Directions for this task: Exactly the lines from the start of the data below through the line containing "packet that cannot" must be returned, and no others.
··· Input records
Definition push_inbound (packet : Packet) (p : WgPhy) : WgPhy :=
  if (PACKET_QUEUE_DEPTH <=? length (inbound p))%nat
  then {| inbound := tail (inbound p) ++ [packet]; outbound := outbound p; mtu := mtu p;
          dropped := dropped p; overrun := S (overrun p) |}
  else {| inbound := inbound p ++ [packet]; outbound := outbound p; mtu := mtu p;
          dropped := dropped p; overrun := overrun p |}.

Definition drop_counts (p : WgPhy) : nat * nat := (dropped p, overrun p).

(** [Device::receive]: the oldest packet, with permission to transmit. *)
Definition receive (p : WgPhy) : option (Packet * WgPhy) :=
  match inbound p with
  | [] => None
  | packet :: rest =>
      Some (packet, {| inbound := rest; outbound := outbound p; mtu := mtu p;
                       dropped := dropped p; overrun := overrun p |})
  end.

(** [Device::transmit]: a token only while the channel has room. *)
Definition transmit (p : WgPhy) : bool := negb (chan_capacity (outbound p) =? 0)%nat.

(** The pooled buffer, cut or grown to [len]. *)
Definition sized_buffer (buffer : list Z) (len : nat) : list Z :=
  if (length buffer <? len)%nat then (buffer ++ replicate (len - length buffer) 0)%list
  else take len buffer.

(** [TxToken::consume]: compose into the buffer and hand the packet over; a
    packet that cannot be handed over is lost and counted. *)
Definition tx_consume (buffer : list Z) (len : nat) (compose : list Z -> list Z) (p : WgPhy) : WgPhy :=
  let lost := {| inbound := inbound p; outbound := outbound p; mtu := mtu p;
                 dropped := S (dropped p); overrun := overrun p |} in
  match try_into_ip (compose (sized_buffer buffer len)) with
  | Some packet =>
      match chan_try_send packet (outbound p) with
      | Some outbound =>
          {| inbound := inbound p; outbound := outbound; mtu := mtu p;
             dropped := dropped p; overrun := overrun p |}
      | None => lost
      end
  | None => lost
  end.

(** ** Traffic through the link *)

(** [recv_many] of the pump, at most 64 packets at a time, into the phy. *)
Definition PUMP_BATCH : nat := 64.

Definition pump_takes (rx : C) (p : WgPhy) : list Packet * C * WgPhy :=
  let '(got, rx) := chan_recv_many PUMP_BATCH rx in (got, rx, foldl (fun p packet => push_inbound packet p) p got).

(** What can happen: the device decrypts a packet and sends it, which may wait;
    the pump takes a batch; the interface takes a packet or composes one; the
    handshake probe is sent; the device takes what there is to encrypt; the pump
    ends, and its receiver with it. *)
Inductive LinkEvent : Type :=
| Decrypt (packet : Packet)
| SendPolled
| PumpTakes
| Take
| Compose (buffer : list Z) (len : nat) (compose : list Z -> list Z)
| Probe (packet : Packet)
| Drain
| PumpEnds.

(** The two channels and the phy; [sending] is the packet the device is waiting
    to hand over, one at a time.  The rest is what has gone in and come out so
    far: [refused] were answered with an error, [abandoned] were queued when the
    pump ended. *)
Record Link : Type := {
  to_stack : C;
  sending : option Packet;
  phy : WgPhy;
  device_batch : list Packet;
  decrypted : list Packet;
  refused : list Packet;
  abandoned : list Packet;
  pushed : list Packet;
  taken : list Packet;
  composed : nat;
  probes : nat;
  sent : list Packet;
  drained : list Packet
}.

Definition link_new (mtu : Z) : Link :=
  let channels := ip_channels mtu in
  {| to_stack := device_to_stack channels; sending := None; phy := phy_new (stack_to_device channels) mtu;
     device_batch := []; decrypted := []; refused := []; abandoned := []; pushed := []; taken := [];
     composed := 0; probes := 0; sent := []; drained := [] |}.

(** The device's side of the inbound half. *)
Definition set_to_stack (tx : C) (waiting : option Packet) (in_ out_ gone : list Packet) (l : Link) : Link :=
  {| to_stack := tx; sending := waiting; phy := phy l; device_batch := device_batch l; decrypted := in_;
     refused := out_; abandoned := gone; pushed := pushed l; taken := taken l; composed := composed l;
     probes := probes l; sent := sent l; drained := drained l |}.

(** The phy, and what it has seen. *)
Definition set_phy_side (tx : C) (p : WgPhy) (in_ out_ : list Packet) (l : Link) : Link :=
  {| to_stack := tx; sending := sending l; phy := p; device_batch := device_batch l; decrypted := decrypted l;
     refused := refused l; abandoned := abandoned l; pushed := in_; taken := out_; composed := composed l;
     probes := probes l; sent := sent l; drained := drained l |}.

(** The outbound half. *)
Definition set_outbound (p : WgPhy) (b : list Packet) (n k : nat) (in_ out_ : list Packet) (l : Link) : Link :=
  {| to_stack := to_stack l; sending := sending l; phy := p; device_batch := b; decrypted := decrypted l;
     refused := refused l; abandoned := abandoned l; pushed := pushed l; taken := taken l; composed := n;
     probes := k; sent := in_; drained := out_ |}.

Definition with_channel (c : C) (p : WgPhy) : WgPhy :=
  {| inbound := inbound p; outbound := c; mtu := mtu p; dropped := dropped p; overrun := overrun p |}.

Definition link_step (e : LinkEvent) (l : Link) : Link :=
  match e with
  | Decrypt packet =>
      match sending l with
      | None => set_to_stack (to_stack l) (Some packet) (decrypted l ++ [packet]) (refused l) (abandoned l) l
      | Some _ => l
      end
  | SendPolled =>
      match sending l with
      | None => l
      | Some packet =>
          match device_send packet (to_stack l) with
          | (Ready (Ok _), tx) => set_to_stack tx None (decrypted l) (refused l) (abandoned l) l
          | (Ready (Err _), tx) => set_to_stack tx None (decrypted l) (refused l ++ [packet]) (abandoned l) l
          | (Pending, tx) => set_to_stack tx (Some packet) (decrypted l) (refused l) (abandoned l) l
          end
      end
  | PumpTakes =>
      let '(got, rx, p) := pump_takes (to_stack l) (phy l) in set_phy_side rx p (pushed l ++ got) (taken l) l
  | Take =>
      match receive (phy l) with
      | Some (packet, p) => set_phy_side (to_stack l) p (pushed l) (taken l ++ [packet]) l
      | None => l
      end
  | Compose buffer len f =>
      let p := tx_consume buffer len f (phy l) in
      set_outbound p (device_batch l) (S (composed l)) (probes l)
        (if (dropped p =? dropped (phy l))%nat
         then sent l ++ from_option (fun x => [x]) [] (try_into_ip (f (sized_buffer buffer len)))
         else sent l)
        (drained l) l
  | Probe packet =>
      match chan_try_send packet (outbound (phy l)) with
      | Some c =>
          set_outbound (with_channel c (phy l)) (device_batch l) (composed l) (S (probes l)) (sent l ++ [packet])
            (drained l) l
      | None => l
      end
  | Drain =>
      match device_recv {| rx := outbound (phy l); batch := device_batch l; link_mtu := mtu (phy l) |} with
      | (Ready (Ok out), d) =>
          set_outbound (with_channel (rx d) (phy l)) (batch d) (composed l) (probes l) (sent l) (drained l ++ out) l
      | _ => l
      end
  | PumpEnds =>
      set_to_stack (chan_drop_receiver (to_stack l)) (sending l) (decrypted l) (refused l)
        (abandoned l ++ chan_queued (to_stack l)) l
  end.

Definition link_run (mtu : Z) (events : list LinkEvent) : Link :=
  foldl (fun l e => link_step e l) (link_new mtu) events.

End Link.
Arguments WgPhy : clear implicits.
Arguments Link : clear implicits.

(** ** What the link promises *)

Section LinkFacts.
Context {C : Type} `{!Channel C Packet, !ChannelLaws C Packet}.
Variable try_into_ip : list Z -> option Packet.

Record link_inv (l : Link C) : Prop := {
  channel_bound : chan_max_capacity (to_stack l) = PACKET_QUEUE_DEPTH;
  channel_order : decrypted l
    = (pushed l ++ chan_queued (to_stack l) ++ abandoned l ++ refused l ++ option_list (sending l))%list;
  channel_open : chan_closed (to_stack l) = false -> abandoned l = [] /\ refused l = [];
  channel_gone : chan_closed (to_stack l) = true -> chan_queued (to_stack l) = [];
  inbound_bound : (length (inbound (phy l)) <= PACKET_QUEUE_DEPTH)%nat;
  inbound_suffix : exists lost, pushed l = (lost ++ inbound (phy l))%list /\ sublist (taken l) lost;
  inbound_count : length (pushed l)
    = (length (taken l) + length (inbound (phy l)) + overrun (phy l))%nat;
  outbound_bound : chan_max_capacity (outbound (phy l)) = PACKET_QUEUE_DEPTH;
  outbound_order : (drained l ++ chan_queued (outbound (phy l)))%list = sent l;
  outbound_count : (composed l + probes l)%nat = (length (sent l) + dropped (phy l))%nat;
  batch_empty : device_batch l = []
}.

Lemma link_new_inv mtu : link_inv (link_new mtu).
Proof.
  split; simpl; rewrite ?queued_new, ?max_capacity_new; try done; [lia | by exists []].
Qed.

Lemma decrypt_inv packet l : link_inv l -> link_inv (link_step try_into_ip (Decrypt packet) l).
Proof.
  intros Hl. unfold link_step. destruct (sending l) eqn:Es; [done |]. destruct Hl. split; try done.
  simpl. rewrite channel_order0, Es. simpl. by rewrite app_nil_r, <- !app_assoc.
Qed.

Lemma send_inv l : link_inv l -> link_inv (link_step try_into_ip SendPolled l).
Proof.
  intros Hl. unfold link_step. destruct (sending l) as [packet|] eqn:Es; [| done]. unfold device_send.
  destruct (chan_closed (to_stack l)) eqn:Ec.
  - destruct Hl. rewrite Es in channel_order0. split; try done; simpl; [| by rewrite Ec].
    rewrite channel_order0. simpl. by rewrite app_nil_r.
  - destruct (chan_try_send packet (to_stack l)) as [tx|] eqn:Et.
    + apply try_send_some in Et as (Hq & Hm & Hc & _). destruct Hl. destruct (channel_open0 Ec) as [Ha Hr].
      split; try done; simpl; rewrite ?Hm, ?Hc; try done.
      rewrite channel_order0, Es, Hq, Ha, Hr. simpl. by rewrite app_nil_r.
    + destruct Hl. split; try done. simpl. by rewrite channel_order0, Es.
Qed.

(** One packet more for the interface. *)
Definition holds_inbound (p : WgPhy C) (ins outs : list Packet) : Prop :=
  (length (inbound p) <= PACKET_QUEUE_DEPTH)%nat
  /\ (exists lost, ins = (lost ++ inbound p)%list /\ sublist outs lost)
  /\ length ins = (length outs + length (inbound p) + overrun p)%nat.

Lemma push_holds packet p ins outs :
  holds_inbound p ins outs -> holds_inbound (push_inbound packet p) (ins ++ [packet]) outs.
Proof.
  intros (H1 & (lost & H2 & H2') & H3). unfold push_inbound, holds_inbound.
  destruct (Nat.leb_spec PACKET_QUEUE_DEPTH (length (inbound p))); simpl; rewrite !length_app; simpl.
  - destruct (inbound p) as [|x q]; [unfold PACKET_QUEUE_DEPTH in *; simpl in *; lia |]. simpl in *.
    split_and!; [lia | | lia]. exists (lost ++ [x])%list. rewrite H2, <- !app_assoc. split; [done |].
    by apply sublist_inserts_r.
  - split_and!; [lia | | lia]. exists lost. by rewrite H2, <- app_assoc.
Qed.

Lemma push_all_holds packets : forall p ins outs,
  holds_inbound p ins outs ->
  holds_inbound (foldl (fun p packet => push_inbound packet p) p packets) (ins ++ packets) outs.
Proof.
  induction packets as [|packet packets IH]; intros p ins outs Hp; simpl; [by rewrite app_nil_r |].
  apply (push_holds packet), IH in Hp. by rewrite <- app_assoc in Hp.
Qed.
······
Result of the task:
Definition push_inbound (packet : Packet) (p : WgPhy) : WgPhy :=
  if (PACKET_QUEUE_DEPTH <=? length (inbound p))%nat
  then {| inbound := tail (inbound p) ++ [packet]; outbound := outbound p; mtu := mtu p;
          dropped := dropped p; overrun := S (overrun p) |}
  else {| inbound := inbound p ++ [packet]; outbound := outbound p; mtu := mtu p;
          dropped := dropped p; overrun := overrun p |}.

Definition drop_counts (p : WgPhy) : nat * nat := (dropped p, overrun p).

(** [Device::receive]: the oldest packet, with permission to transmit. *)
Definition receive (p : WgPhy) : option (Packet * WgPhy) :=
  match inbound p with
  | [] => None
  | packet :: rest =>
      Some (packet, {| inbound := rest; outbound := outbound p; mtu := mtu p;
                       dropped := dropped p; overrun := overrun p |})
  end.

(** [Device::transmit]: a token only while the channel has room. *)
Definition transmit (p : WgPhy) : bool := negb (chan_capacity (outbound p) =? 0)%nat.

(** The pooled buffer, cut or grown to [len]. *)
Definition sized_buffer (buffer : list Z) (len : nat) : list Z :=
  if (length buffer <? len)%nat then (buffer ++ replicate (len - length buffer) 0)%list
  else take len buffer.

(** [TxToken::consume]: compose into the buffer and hand the packet over; a
    packet that cannot be handed over is lost and counted. *)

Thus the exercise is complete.